Guide To Four Stroke Motorcycle Engines
The deep, throaty sound of a large displacement four stroke motorcycle differs from the high-pitched buzz of a two stroke for several reasons. The intake noise of most two strokes nearly matches the exhaust in loudness. However, the four stroke noise is almost all exhaust note as the intake is baffled down to a whisper.
A two stroke engine has a firing pulse on each revolution, resulting in a higher-pitched tone than a four stroke, which fires only once every two revolutions. The riding characteristics of the two types of engines also differ considerably. A two stroke engine favors high rpm and fairly aggressive riding tactics. A four stroke is content to run at low to moderate rpm, giving good torque and hardly ever fouling spark plugs.
The reason why two strokes have disappeared from the street and are only used in a minority of off road situations and then again primarily in restricted racing applications, is due to the two strokes' propensity for high emissions. Unlike a four stroke which can have a variety of emission controlling adjuncts, the two strokes run very dirty and there is no economically feasible way of cleaning up their act. That's why street legal two strokes have gone the way of the dodo bird and likely never to return.
It's generally conceded that two strokes generate much more horsepower per cc, yet are lighter in weight than a similar sized four stroke. The weight difference is caused by the many extra parts required to make up the cam and valve train, which will be examined in detail after a short review of how a four stroke engine works.

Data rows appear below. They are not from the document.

(* ===== verification/HandlerLogic.v ===== *)
(** * A Hoare logic for service handlers

    Triples over the state handlers run in: the server, the request reader and
    the response writer. A service fixes an invariant [I] of the server and a
    relation [R] that says what its handlers may change; a triple then promises
    memory safety, the invariant and the relation on every outcome, errors
    included, and its postcondition on success. *)

From S2P Require Export ServiceSafety.

Section triples.
  Context {Rest : Type} (I : mu_server_t Rest → Prop) (R : mu_server_t Rest → mu_server_t Rest → Prop).
  Context {HR : PreOrder R}.

Record ctx_ok (st : hstate Rest) : Prop := {
  ctx_reader : reader_ok (h_reader st);
  ctx_writer : writer_ok (h_writer st);
  ctx_server : I (h_server st);
  ctx_length : 0 ≤ h_response_length st ≤ w_length (h_writer st)
}.

Record ctx_step (st st' : hstate Rest) : Prop := {
  cs_reader : reader_step (h_reader st) (h_reader st');
  cs_writer : writer_step (h_writer st) (h_writer st');
  cs_server : I (h_server st');
  cs_frame : R (h_server st) (h_server st');
  cs_length : 0 ≤ h_response_length st' ≤ w_length (h_writer st')
}.

(** [P] holds of the server before; [Q] of the result and the server after. *)
Definition triple {A} (P : mu_server_t Rest → Prop) (m : H Rest A) (Q : A → mu_server_t Rest → Prop) : Prop :=
  ∀ st, ctx_ok st → P (h_server st) →
    ctx_step st (m st).2 ∧ outcome_ok (λ a, Q a (h_server (m st).2)) (m st).1.

(** The same for a computation on the server alone. *)
Definition striple {A} (P : mu_server_t Rest → Prop) (m : M (mu_server_t Rest) A)
    (Q : A → mu_server_t Rest → Prop) : Prop :=
  ∀ s, I s → P s → I (m s).2 ∧ R s (m s).2 ∧ outcome_ok (λ a, Q a (m s).2) (m s).1.

Lemma ctx_step_refl st : ctx_ok st → ctx_step st st.
Proof. intros []; split; [by apply reader_step_refl|by apply writer_step_refl|done|reflexivity|done]. Qed.

Lemma ctx_step_ok st st' : ctx_step st st' → ctx_ok st'.
Proof. intros [Hr Hw ? ? ?]; split; [by apply rstep_ok in Hr|by apply wstep_ok in Hw|done|done]. Qed.

Lemma ctx_step_trans a b c : ctx_ok a → ctx_step a b → ctx_step b c → ctx_step a c.
Proof.
  intros [] [] []; split;
    [eapply reader_step_trans; eassumption|eapply writer_step_trans; eassumption|done|etransitivity; eassumption|done].
Qed.

Lemma triple_bind {A B} P (m : H Rest A) (k : A → H Rest B) Q Q' :
  triple P m Q → (∀ a, triple (Q a) (k a) Q') → triple P (m ≫= k) Q'.
Proof.
  intros Hm Hk st Hst HP; destruct (Hm st Hst HP) as [Hs Ho]; unfold mbind, M_bind.
  destruct (m st) as [[a|e|] st1]; cbn [fst snd outcome_ok] in *; [|by split|done].
  destruct (Hk a st1 (ctx_step_ok _ _ Hs) Ho) as [Hs' Ho']; split; [by eapply ctx_step_trans|done].
Qed.

Lemma triple_ret {A} (P : mu_server_t Rest → Prop) (a : A) Q : (∀ s, P s → Q a s) → triple P (mret a) Q.
Proof. intros HQ st Hst HP; split; [by apply ctx_step_refl|by apply HQ]. Qed.

Lemma triple_fail {A} P e (Q : A → mu_server_t Rest → Prop) : e ≠ MU_STATUS_GOOD → triple P (fail e) Q.
Proof. intros He st Hst _; split; [by apply ctx_step_refl|done]. Qed.

Lemma triple_conseq {A} (P P' : mu_server_t Rest → Prop) (m : H Rest A) Q Q' :
  triple P m Q → (∀ s, P' s → P s) → (∀ a s, Q a s → Q' a s) → triple P' m Q'.
Proof.
  intros Hm HP HQ st Hst HP'; destruct (Hm st Hst (HP _ HP')) as [Hs Ho]; split; [done|].
  destruct (m st).1; cbn in *; auto.
Qed.

Lemma triple_if {A} P (b : bool) (m1 m2 : H Rest A) Q :
  (b = true → triple P m1 Q) → (b = false → triple P m2 Q) → triple P (if b then m1 else m2) Q.
Proof. destruct b; auto. Qed.

(** A check that fails the request. *)
Lemma triple_check P (b : bool) e :
  e ≠ MU_STATUS_GOOD → triple P (if b then fail e else mret tt) (λ _ s, P s ∧ b = false).
Proof. intros He; destruct b; [by apply triple_fail|by apply triple_ret]. Qed.

Lemma triple_rd {A} P (m : Rd A) Q : rsafe m Q → triple P (rd m) (λ a s, P s ∧ Q a).
Proof.
  intros Hm st [Hr Hw Hs Hl] HP; destruct (Hm _ Hr) as [Hstep Ho]; unfold rd.
  destruct (m (h_reader st)) as [x r]; cbn in *; split.
  - split; cbn; [done|by apply writer_step_refl|done|reflexivity|done].
  - destruct x; cbn in *; [by split|done|done].
Qed.

Lemma triple_wr {A} P (m : Wr A) : wsafe m → triple P (wr m) (λ _, P).
Proof.
  intros Hm st [Hr Hw Hs Hl] HP; destruct (Hm _ Hw) as [Hstep Ho]; unfold wr.
  destruct (m (h_writer st)) as [x w]; cbn in *; split.
  - split; cbn; [by apply reader_step_refl|done|done|reflexivity|by rewrite (wstep_length _ _ Hstep)].
  - destruct x; cbn in *; done.
Qed.

Lemma triple_sv {A} P (m : M (mu_server_t Rest) A) Q : striple P m Q → triple P (sv m) Q.
Proof.
  intros Hm st [Hr Hw Hs Hl] HP; destruct (Hm _ Hs HP) as (Hs' & Hf & Ho); unfold sv.
  destruct (m (h_server st)) as [x s]; cbn in *; split; [|done].
  split; cbn; [by apply reader_step_refl|by apply writer_step_refl|done|done|done].
Qed.

Lemma triple_finish P : triple P finish (λ _, P).
Proof. intros st Hst HP; destruct (ctx_step_refl _ Hst), (ctx_writer st Hst) as [_ ?]; split; [by split|done]. Qed.

Lemma striple_bind {A B} P (m : M (mu_server_t Rest) A) (k : A → M (mu_server_t Rest) B) Q Q' :
  striple P m Q → (∀ a, striple (Q a) (k a) Q') → striple P (m ≫= k) Q'.
Proof.
  intros Hm Hk s Hs HP; destruct (Hm s Hs HP) as (Hs1 & HR1 & Ho); unfold mbind, M_bind.
  destruct (m s) as [[a|e|] s1]; cbn [fst snd outcome_ok] in *; [|by split_and!|done].
  destruct (Hk a s1 Hs1 Ho) as (? & ? & ?); split_and!; [done|by etransitivity|done].
Qed.

Lemma striple_ret {A} (P : mu_server_t Rest → Prop) (a : A) Q : (∀ s, P s → Q a s) → striple P (mret a) Q.
Proof. intros HQ s Hs HP; split_and!; [done|reflexivity|by apply HQ]. Qed.

Lemma striple_fail {A} P e (Q : A → mu_server_t Rest → Prop) : e ≠ MU_STATUS_GOOD → striple P (fail e) Q.
Proof. intros He s Hs _; by split_and!. Qed.

Lemma striple_conseq {A} (P P' : mu_server_t Rest → Prop) (m : M (mu_server_t Rest) A) Q Q' :
  striple P m Q → (∀ s, I s → P' s → P s) → (∀ a s, Q a s → Q' a s) → striple P' m Q'.
Proof.
  intros Hm HP HQ s Hs HP'; destruct (Hm s Hs (HP _ Hs HP')) as (? & ? & Ho); split_and!; [done..|].
  destruct (m s).1; cbn in *; auto.
Qed.

(** Derived rules for the steps handlers are made of. *)
Lemma triple_read {A B} P (m : Rd A) Qr (k : A → H Rest B) Q :
  rsafe m Qr → (∀ a, Qr a → triple P (k a) Q) → triple P (rd m ≫= k) Q.
Proof.
  intros Hm Hk; eapply triple_bind; [by apply triple_rd|]; intros a st Hst [HP Ha]; by apply Hk.
Qed.

Lemma triple_write {A B} P (m : Wr A) (k : A → H Rest B) Q :
  wsafe m → (∀ a, triple P (k a) Q) → triple P (wr m ≫= k) Q.
Proof. intros Hm Hk; eapply triple_bind; [by apply triple_wr|done]. Qed.

Lemma triple_guard {B} P (b : bool) e (k : unit → H Rest B) Q :
  e ≠ MU_STATUS_GOOD → (b = false → triple P (k tt) Q) → triple P ((if b then fail e else mret tt) ≫= k) Q.
Proof.
  intros He Hk; eapply triple_bind; [by apply triple_check|]; intros [] st Hst [HP Hb]; by apply Hk.
Qed.

Lemma triple_server {A B} P (m : M (mu_server_t Rest) A) Qs (k : A → H Rest B) Q :
  striple P m Qs → (∀ a, triple (Qs a) (k a) Q) → triple P (sv m ≫= k) Q.
Proof. intros Hm Hk; eapply triple_bind; [by apply triple_sv|done]. Qed.

(** A fact about the result that does not depend on the server. *)
Lemma triple_pure {A} (φ : Prop) (m : H Rest A) Q : (φ → triple (λ _, True) m Q) → triple (λ _, φ) m Q.
Proof. intros Hm st Hst Hφ; by apply Hm. Qed.

Lemma striple_pure {A} (φ : Prop) (m : M (mu_server_t Rest) A) Q :
  (φ → striple (λ _, True) m Q) → striple (λ _, φ) m Q.
Proof. intros Hm s Hs Hφ; by apply Hm. Qed.
End triples.

(** ** Request fragments *)

Lemma rsafe_ensure_reader_bytes_remaining n :
  rsafe (ensure_reader_bytes_remaining n) (λ _, True).
Proof.
  unfold ensure_reader_bytes_remaining; apply rsafe_get; intros r Hr; split_if; [by apply rsafe_fail|by apply rsafe_ret].
Qed.

Lemma rsafe_skip_extension_object_body n : 0 ≤ n → rsafe (skip_extension_object_body n) (λ _, True).
Proof.
  intros Hn r Hr; unfold skip_extension_object_body, ensure_reader_bytes_remaining, mbind, M_bind, get_state, put_state.
  cbn [fst snd]; destruct (_ && _) eqn:E; cbn [fail mret M_ret]; [split; [by apply reader_step_refl|done]|].
  split; [|done]; cbn [fst snd]; destruct Hr as [Hb Hp].
  assert (Hlen : r_length r ≤ PTRDIFF_MAX) by (destruct (r_buffer r); cbn in Hb; ranges; lia).
  assert (Hfit : r_position r + n ≤ r_length r).
  { apply andb_false_iff in E as [E%Z.ltb_ge|E]; [lia|]; apply orb_false_iff in E as [_ E%Z.ltb_ge]; lia. }
  rewrite to_unsigned_id by (zify_ints; lia).
  split; cbn; [split; cbn; [done|lia]|done|done|lia].
Qed.

#[export] Hint Resolve rsafe_ensure_reader_bytes_remaining rsafe_skip_extension_object_body rsafe_reader_status : rsafe.

Lemma rsafe_ensure_array_items count size : rsafe (ensure_array_items_min_remaining count size) (λ _, True).
Proof.
  unfold ensure_array_items_min_remaining; repeat (apply rsafe_if; intros _; [by first [apply rsafe_fail|apply rsafe_ret]|]).
  apply rsafe_get; intros r Hr; repeat (apply rsafe_if; intros _; [by apply rsafe_fail|]); by apply rsafe_ret.
Qed.

(** Writes whose status is checked later. *)
Lemma wsafe_unchecked (m : Wr unit) : wsafe m → wsafe (or_default tt m).
Proof.
  intros Hm w Hw; destruct (Hm w Hw) as [Hs Ho]; unfold or_default.
  destruct (m w) as [[a|e|] w']; cbn in *; by split.
Qed.

Lemma wsafe_writer_status : wsafe writer_status.
Proof.
  intros w Hw; unfold writer_status; destruct (Z.eqb_spec (w_status w) MU_STATUS_GOOD); cbn;
    (split; [by apply writer_step_refl|done]).
Qed.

Basic Four Stroke Configuration
Two- and four stroke motorcycle engines have similar crankshafts, pistons, rods, and cylinders which make up some of the basic components of both engines. Both have a power stroke, that is, the explosive burning of a compressed air-fuel mixture in a cylinder.
The objective of all other phases of an engine's activity lead to or clean up after the power stroke. Let's take a look at the phases required in a four stroke.
To fill the cylinder with a fresh charge of gas-air mixture, a valve must open as the piston travels down its bore, drawing the fresh mixture into the complete volume of the cylinder. This intake valve opens as the piston starts down and closes as the piston starts back up so none of the fresh mixture is lost.
With the cylinder volume filled with the fresh air-fuel mixture, the piston now comes up to squeeze the fresh mixture into a "bomb"-like charge in the combustion chamber.
The sparking of this compressed charge is not a "stroke" but, it is a critical factor in how well the four stroke engine runs. The spark plug is fired just before the piston reaching its top position (top dead center or TDC). By the time the piston reaches TDC the fuel charge is burning well enough to insure complete and effective combustion on the power stroke.